Tuesday, February 12, 2008

Old Documents - With Current Relevance

Inspired by reading a News Journal article this morning, about the oldest documents in the State Archives (letters and such of a Swedish settler, also bearing signatures of Governor Printz), I dug into the back of the vault to pull out some of my most favorite reading materials.

I have several old books from the colonial period, bearing owner signatures of historical significance. Last year I tried to donate them the the University of Delaware Library because I saw what a nice facility they have for maintaining fragile old documents. But alas, the UD was so awash with its own cumbersome bureaucratic self-important inefficiency, that I could never get a call back from the right department.

My favorite read is not my oldest book. It is Principles of Revolution (that's the short title for the actual Title... Principles and Acts of the Revolution in America: or, an attempt to Collect and Preserve Some of the Speeches, Orations, & Proceedings, With Sketches and Remarks on Men and Things, and other Fugitive or Neglected Pieces, Belonging to the Revolutionary Period in the United States; Which Happily, Terminated in the Establishment of their Liberties: With a view to represent the feelings that prevailed in the "Times that Tried Men's Souls," to Excite a Love of Freedom, and Lead the People to Vigilance, as the Condition on Which it is Granted, By H. Niles).

Just the long version of the title to the book alone inspires me. They sure had a way with words. This is an 1822 book with inscriptions by such familiar people as Commegys; Polk, and the like.
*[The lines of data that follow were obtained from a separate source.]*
(** * AI PDF chatbot: a shallow embedding of [backend/app/main.py]

    The FastAPI handlers and their helpers are embedded as computations in a
    state-and-exception monad over an explicit [World]: the module-level
    dictionary [vector_stores], the two SQLite tables, the temporary files,
    the queue of background tasks and what has been printed.  The third-party
    collaborators (PDF loader, text splitter, FAISS, the retrieval chain) are
    section variables: every theorem holds for any behaviour they may have,
    including failure.  Exceptions are the instances of Python's [Exception].

    The chunker of the specification (section 4.1) has no counterpart in the
    file, which delegates to a library splitter; it is modelled separately in
    [Module Chunker]. *)

From Stdlib Require Import Ascii Sorted.
From stdpp Require Import base gmap strings list pretty.

Open Scope string_scope.
Open Scope list_scope.
Open Scope Z_scope.

(** ** Python values, exceptions and results *)

(** A value stored in a [Document.metadata] dictionary. *)
Inductive PyVal :=
| PInt (n : Z)
| PStr (s : string).

(** [langchain.schema.Document]; [metadata = None] stands for an object that
    has no [metadata] attribute ([hasattr(doc, 'metadata')] is false). *)
Record Document := mkDocument {
  page_content : string;
  metadata : option (gmap string PyVal)
}.

(** An instance of [Exception]: its class name and [str(e)]. *)
Record Exn := mkExn {
  exn_class : string;
  str : string
}.

(** [fastapi.HTTPException(status_code=..., detail=...)]. *)
Record HTTPException := mkHTTPException {
  status_code : Z;
  detail : string
}.

Inductive Result (A : Type) :=
| Ok (a : A)
| Raise (e : Exn).
Arguments Ok {A} a.
Arguments Raise {A} e.

(** ** Request and response models *)

Record QuestionRequest := mkQuestionRequest {
  question : string;
  document_id : option string
}.

Record UploadResponse := mkUploadResponse {
  message : string;
  upload_document_id : string
}.

Record ChatResponse := mkChatResponse {
  answer : string;
  sources : list string;
  chat_document_id : string
}.

(** The part of [UploadFile] that [upload_pdf] reads. *)
Record UploadFile := mkUploadFile {
  content_type : option string;
  content : string
}.

(** What the retrieval chain returns: [result["result"]] and
    [result["source_documents"]]. *)
Record QAResult := mkQAResult {
  qa_result : string;
  source_documents : list Document
}.

(** ** The SQLite database *)

Inductive SqlVal :=
| SText (s : string)
| STime (t : Z).

(** A row of [documents]: id, filename, uploaded_at. *)
Record DocumentRow := mkDocumentRow {
  doc_id : string;
  doc_filename : string;
  doc_uploaded_at : Z
}.

(** A row of [chats]: id, document_id, question, answer, created_at. *)
Record ChatRow := mkChatRow {
  chat_id : string;
  chat_doc : string;
  chat_question : string;
  chat_answer : string;
  chat_created_at : Z
}.

(** One call of [cursor.execute(sql, params)]. *)
Record SqlCall := mkSqlCall {
  sql_text : string;
  sql_params : list SqlVal
}.

(** The rows a connection has written and not yet committed. *)
Inductive Staged :=
| StagedDocument (r : DocumentRow)
| StagedChat (r : ChatRow).

Definition Conn := list Staged.

Definition INSERT_DOCUMENT : string := "INSERT INTO documents VALUES (?, ?, ?)".
Definition INSERT_CHAT : string := "INSERT INTO chats VALUES (?, ?, ?, ?, ?)".
Definition SELECT_DOCUMENTS : string :=
  "SELECT id, filename, uploaded_at FROM documents ORDER BY uploaded_at DESC".
Definition SELECT_CHATS : string :=
  "SELECT question, answer, created_at FROM chats WHERE document_id = ? ORDER BY created_at".

(** ** Small string helpers *)

Fixpoint has_slash (s : string) : bool :=
  match s with
  | EmptyString => false
  | String c r => if Ascii.eqb c "/"%char then true else has_slash r
  end.

(** [os.path.basename]: what follows the last slash. *)
Fixpoint basename (s : string) : string :=
  match s with
  | EmptyString => EmptyString
  | String c r =>
      if has_slash r then basename r
      else if Ascii.eqb c "/"%char then r else s
  end.

(** Insertion into a list sorted by a timestamp, after the entries that are
    not later: the order [ORDER BY created_at] gives, insertion order kept
    among equal timestamps. *)
Fixpoint insert_by {A} (key : A -> Z) (x : A) (l : list A) : list A :=
  match l with
  | [] => [x]
  | y :: l' => if key x <? key y then x :: l else y :: insert_by key x l'
  end.

Definition order_by {A} (key : A -> Z) (l : list A) : list A :=
  fold_left (fun acc x => insert_by key x acc) l [].

(** ** The chunker of the specification *)

Module Chunker.

Local Open Scope nat_scope.

(** Modelled from the spec: a Passage of section 3, a substring of the
    document's text with its character offset range.  [main.py] has no
    chunker of its own: it hands the pages to a library splitter, which is
    not part of the repository.  Page attribution plays no part in the
    statements below and is left out. *)
Record Passage := mkPassage {
  passage_text : list ascii;
  start_offset : nat;
  end_offset : nat
}.

Definition default_chunk_size : nat := 1000.
Definition default_overlap : nat := 200.

(** Modelled from the spec: the passages from offset [start] on.  Each takes
    at most [chunk_size] characters; the next one starts [overlap]
    characters before the end of a full one; the one that reaches the end of
    the text is the last. *)
Fixpoint chunks (fuel chunk_size overlap : nat) (text : list ascii) (start : nat)
  : list Passage :=
  match fuel with
  | O => []
  | S fuel' =>
      let p := mkPassage (take chunk_size (drop start text)) start
                         (min (start + chunk_size) (length text)) in
      if length text <=? start + chunk_size then [p]
      else p :: chunks fuel' chunk_size overlap text (start + (chunk_size - overlap))
  end.

(** Modelled from the spec: the Chunker's [split] of section 4.1, "chunks of
    a configured maximum length with a configured overlap between
    consecutive chunks", in text order. *)
Definition split (chunk_size overlap : nat) (text : list ascii) : list Passage :=
  chunks (S (length text)) chunk_size overlap text 0.

End Chunker.

Section Backend.

(** ** Collaborators outside the file *)

(** The FAISS store built for one document. *)
Context {VectorStore : Type}.

(** [PyPDFLoader(file_path).load()], given the content of the file at
    [file_path] ([None] when there is no such file): one [Document] per page. *)
Variable PyPDFLoader_load : string -> option string -> Result (list Document).

(** [RecursiveCharacterTextSplitter(chunk_size, chunk_overlap).split_documents]. *)
Variable split_documents : Z -> Z -> list Document -> Result (list Document).

(** [FAISS.from_documents(texts, embeddings)]. *)
Variable FAISS_from_documents : list Document -> Result VectorStore.

(** [RetrievalQA.from_chain_type(llm, "stuff", retriever(k), True)] applied
    to [{"query": question}]: retrieval and generation. *)
Variable RetrievalQA_call : VectorStore -> Z -> string -> Result QAResult.

(** The n-th value [uuid.uuid4()] yields, and the n-th temporary file name. *)
Variable uuid4_value : nat -> string.
Variable tmp_name : nat -> string -> string.

(** ** The world the handlers run in *)

Record World := mkWorld {
  vector_stores : gmap string VectorStore;
  db_documents : list DocumentRow;
  db_chats : list ChatRow;
  db_log : list SqlCall;
  files : gmap string string;
  tasks : list (string * string);
  stdout : list string;
  faults : list (option Exn);
  counter : nat;
  clock : Z
}.

Definition set_vector_stores f (w : World) : World :=
  mkWorld (f (vector_stores w)) (db_documents w) (db_chats w) (db_log w)
    (files w) (tasks w) (stdout w) (faults w) (counter w) (clock w).
Definition set_db_documents f (w : World) : World :=
  mkWorld (vector_stores w) (f (db_documents w)) (db_chats w) (db_log w)
    (files w) (tasks w) (stdout w) (faults w) (counter w) (clock w).
Definition set_db_chats f (w : World) : World :=
  mkWorld (vector_stores w) (db_documents w) (f (db_chats w)) (db_log w)
    (files w) (tasks w) (stdout w) (faults w) (counter w) (clock w).
Definition set_db_log f (w : World) : World :=
  mkWorld (vector_stores w) (db_documents w) (db_chats w) (f (db_log w))
    (files w) (tasks w) (stdout w) (faults w) (counter w) (clock w).
Definition set_files f (w : World) : World :=
  mkWorld (vector_stores w) (db_documents w) (db_chats w) (db_log w)
    (f (files w)) (tasks w) (stdout w) (faults w) (counter w) (clock w).
Definition set_tasks f (w : World) : World :=
  mkWorld (vector_stores w) (db_documents w) (db_chats w) (db_log w)
    (files w) (f (tasks w)) (stdout w) (faults w) (counter w) (clock w).
Definition set_stdout f (w : World) : World :=
  mkWorld (vector_stores w) (db_documents w) (db_chats w) (db_log w)
    (files w) (tasks w) (f (stdout w)) (faults w) (counter w) (clock w).
Definition set_faults f (w : World) : World :=
  mkWorld (vector_stores w) (db_documents w) (db_chats w) (db_log w)
    (files w) (tasks w) (stdout w) (f (faults w)) (counter w) (clock w).
Definition set_counter f (w : World) : World :=
  mkWorld (vector_stores w) (db_documents w) (db_chats w) (db_log w)
    (files w) (tasks w) (stdout w) (faults w) (f (counter w)) (clock w).
Definition set_clock f (w : World) : World :=
  mkWorld (vector_stores w) (db_documents w) (db_chats w) (db_log w)
    (files w) (tasks w) (stdout w) (faults w) (counter w) (f (clock w)).

(** ** The monad: a world threaded through, exceptions propagated *)

Definition M (A : Type) : Type := World -> Result A * World.

Definition ret {A} (a : A) : M A := fun w => (Ok a, w).

Definition bind {A B} (c : M A) (k : A -> M B) : M B :=
  fun w =>
    match c w with
    | (Ok a, w') => k a w'
    | (Raise e, w') => (Raise e, w')
    end.

Definition raise {A} (e : Exn) : M A := fun w => (Raise e, w).

(** [try: body / except Exception as e: handler(e)]. *)
Definition try_except {A} (body : M A) (handler : Exn -> M A) : M A :=
  fun w =>
    match body w with
    | (Ok a, w') => (Ok a, w')
    | (Raise e, w') => handler e w'
    end.

Definition lift {A} (r : Result A) : M A := fun w => (r, w).

Definition get {A} (f : World -> A) : M A := fun w => (Ok (f w), w).

Definition modify (f : World -> World) : M unit := fun w => (Ok tt, f w).

Notation "x <- c ;; k" := (bind c (fun x => k))
  (at level 100, c at next level, right associativity).
Notation "c ;;; k" := (bind c (fun _ => k))
  (at level 100, right associativity).

(** ** Primitive effects *)

(** [print(s)]. *)
Definition print (s : string) : M unit :=
  modify (set_stdout (fun out => out ++ [s])).

(** [datetime.now()]: the clock is read and moves on. *)
Definition datetime_now : M Z :=
  fun w => (Ok (clock w), set_clock Z.succ w).

(** [str(uuid.uuid4())]. *)
Definition uuid4 : M string :=
  fun w => (Ok (uuid4_value (counter w)), set_counter S w).

(** A call into the operating system or the database that the environment
    may make fail: the head of [faults] says whether this one does. *)
Definition fault_point : M unit :=
  fun w =>
    match faults w with
    | [] => (Ok tt, w)
    | None :: fs => (Ok tt, set_faults (fun _ => fs) w)
    | Some e :: fs => (Raise e, set_faults (fun _ => fs) w)
    end.

(** [tempfile.NamedTemporaryFile(delete=False, suffix=...)]: a fresh, empty
    file that stays on disk; its name. *)
Definition NamedTemporaryFile (suffix : string) : M string :=
  fault_point ;;;
  n <- get counter ;;
  modify (set_counter S) ;;;
  modify (set_files (fun fs => <[tmp_name n suffix := ""]> fs)) ;;;
  ret (tmp_name n suffix).

(** [tmp_file.write(content)]. *)
Definition write_file (path data : string) : M unit :=
  fault_point ;;;
  modify (set_files (fun fs => <[path := data]> fs)).

(** ** SQLite *)

(** [sqlite3.connect('chatbot.db')]. *)
Definition sqlite3_connect : M Conn :=
  fault_point ;;; ret [].

Definition staged_document_ids (conn : Conn) : list string :=
  omap (fun s => match s with StagedDocument r => Some (doc_id r) | _ => None end) conn.
Definition staged_chat_ids (conn : Conn) : list string :=
  omap (fun s => match s with StagedChat r => Some (chat_id r) | _ => None end) conn.
Definition staged_chats (conn : Conn) : list ChatRow :=
  omap (fun s => match s with StagedChat r => Some r | _ => None end) conn.
Definition staged_documents (conn : Conn) : list DocumentRow :=
  omap (fun s => match s with StagedDocument r => Some r | _ => None end) conn.
(** The code unit of the comma. *)
Definition comma : N := 44%N.

End JSString.

(** ** The embedding-vector version of the component (the second source
    file) *)

Module EmbeddingDashboard.

Import JS JSString.

Record PredictionResult : Type := {
  probability : number;
  prediction_label : string;
  confidence : number
}.

(** The [useState] cells that the handlers read or write. *)
Record State : Type := {
  embeddings : text;
  prediction : option PredictionResult;
  isLoading : bool
}.

Definition initialState : State :=
  {| embeddings := []; prediction := None; isLoading := false |}.

Definition setEmbeddings (st : State) (s : text) : State :=
  {| embeddings := s; prediction := prediction st; isLoading := isLoading st |}.

Definition setPrediction (st : State) (p : option PredictionResult) : State :=
  {| embeddings := embeddings st; prediction := p; isLoading := isLoading st |}.

Definition setIsLoading (st : State) (b : bool) : State :=
  {| embeddings := embeddings st; prediction := prediction st; isLoading := b |}.

Definition pleaseEnter : string := "Please enter embedding values".

Definition invalidFormat : string :=
  "Invalid embedding format. Please use comma-separated numbers.".

Definition completed : string := "Prediction completed successfully!".

Section Builtins.

(** The two library functions that are taken as they are: [parseFloat] on
    a string, and [x.toFixed(digits)]. *)
Variable parseFloat : text -> number.
Variable toFixed : number -> nat -> text.

(** The array [embeddings.split(',').map(val => parseFloat(val.trim()))]. *)
Definition embeddingArray (s : text) : list number :=
  map (fun val => parseFloat (trim val)) (split comma s).

(** The body of the [try] block. *)
Definition tryBlock (st : State) (random : number)
  : completion (State * list MLDashboard.Toast) :=
  let embeddingArray := embeddingArray (embeddings st) in
  if existsb isNaN embeddingArray then Throw (Error invalidFormat)
  else
    let mockProbability := (0.75 + random * 0.2)%float in
    let mockPrediction :=
      if (mockProbability > 0.5)%js then "Positive" else "Negative" in
    let st := setPrediction st (Some {|
      probability := mockProbability;
      prediction_label := mockPrediction;
      confidence := mockProbability
    |}) in
    Normal (st, [MLDashboard.toast_success completed]).

(** [handlePredict]: the early return on a blank input, then the [try]
    block with its [catch] and [finally]. *)
Definition handlePredict (st : State) (random : number)
  : State * list MLDashboard.Toast :=
  match trim (embeddings st) with
  | [] => (st, [MLDashboard.toast_error pleaseEnter])
  | _ :: _ =>
      let st := setIsLoading st true in
      let '(st, sent) :=
        match tryBlock st random with
        | Normal out => out
        | Throw error =>
            (st, [MLDashboard.toast_error
                    match error with
                    | Error message => message
                    | NotAnError => "Prediction failed"
                    end])
        end in
      (setIsLoading st false, sent)
  end.

(** [loadSampleData]; [randoms i] is what the [i]-th of the ten calls of
    [Math.random()] returns. *)
Definition sampleEmbeddings (randoms : nat -> number) : text :=
  join (literal ", ")
    (map (fun i => toFixed (randoms i * 2 - 1)%float 4) (seq 0 10)).

Definition loadSampleData (st : State) (randoms : nat -> number)
  : State * list MLDashboard.Toast :=
  (setEmbeddings st (sampleEmbeddings randoms),
   [MLDashboard.toast_success "Sample embedding data loaded"]).

(** An input that [handlePredict] accepts: it is not blank and every piece
    between its commas parses to a number. *)
Definition blank (s : text) : bool := forallb is_whitespace s.

Definition accepted (s : text) : bool :=
  negb (blank s) && forallb (fun x => negb (isNaN x)) (embeddingArray s).

End Builtins.

End EmbeddingDashboard.

Import JS MLDashboard.

(** ** Facts about the rule table *)

Section RuleTable.

Import Spec.

Lemma fires_holds (f : AnomalyFactors) (r : Rule) :
  fires f r = true <-> holds f r.
Proof.
  destruct r; simpl; try reflexivity.
  - rewrite andb_true_iff, String.eqb_eq. reflexivity.
  - apply String.eqb_eq.
  - apply String.eqb_eq.
  - apply orb_true_iff.
Qed.

Lemma rules_complete (r : Rule) : In r rules.
Proof. destruct r; simpl; tauto. Qed.

Lemma label_injective (r r' : Rule) : label r = label r' -> r = r'.
Proof. destruct r, r'; simpl; intros E; solve [reflexivity | discriminate E]. Qed.

Lemma rules_NoDup : NoDup rules.
Proof.
  unfold rules.
  repeat (constructor; [simpl; intuition discriminate|]).
  constructor.
Qed.

Lemma in_triggered (f : AnomalyFactors) (r : Rule) :
  In (label r) (triggered f) <-> fires f r = true.
Proof.
  unfold triggered. rewrite in_map_iff. split.
  - intros (r' & E & Hin). apply label_injective in E. subst r'.
    apply filter_In in Hin. apply Hin.
  - intros Hf. exists r. split; [reflexivity|].
    apply filter_In. split; [apply rules_complete | exact Hf].
Qed.

Lemma triggered_NoDup (f : AnomalyFactors) : NoDup (triggered f).
Proof.
  unfold triggered. apply Injective_map_NoDup.
  - intros r r'. apply label_injective.
  - apply NoDup_filter, rules_NoDup.
Qed.

Lemma triggered_length (f : AnomalyFactors) : List.length (triggered f) <= 10.
Proof.
  unfold triggered. rewrite length_map.
  apply (Nat.le_trans _ _ _ (filter_length_le _ _)). reflexivity.
Qed.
Today I will attempt to transcribe a letter from His Excellency George Washington to General Gage, from Caimbridge, August 11, 1775:

Sir - I understand that the officers, engaged in the cause of liberty and their country, who by the fortune of war, have fallen into your hands, have been thrown indiscriminately into a common jail appropriated for felons - that no consideration has been had for those of the most respectable rank, when languishing with wounds and sickness- that some of them have been even amputated in this unworthy situation.

Let your opinion, sir, of the principle which actuates them, be what it may, they suppose they act from the noblest of all principles, a love of freedom and their country. But political opinions, I conceive, are foreign to this point. The obligations arising from the rights of humanity, and claims of rank, are universally binding and extensive, except in the case of retaliation. These, I should have hoped, would have dictated a more tender treatment of those individuals, whom chance or war had put in your power. Nor can I forbear suggesting its fatal tendency to widen that unhappy breach, which you, and those ministers under who you act, have repeatedly declared you wish to see forever closed.

My duty now makes it necessary to apprise you, that, for the future, I shall regulate my conduct towards those gentlemen of your army, who are, or may be in our possessioin, exactly by the rule you shall observe towards those of ours who may be in your custody.

If severity and hardship mark the line of your conduct (painful as it may be to me) your prisoners will feel its effect; but if kindness and humanity are shown to ours, I shall, with pleasure, consider those in our hands only as unfortunate, and they shall receive from me that treatment to which the unfortunate are ever entitled.

I beg to be favored with an answer as soon as possible, and am, sir, your very humble servant.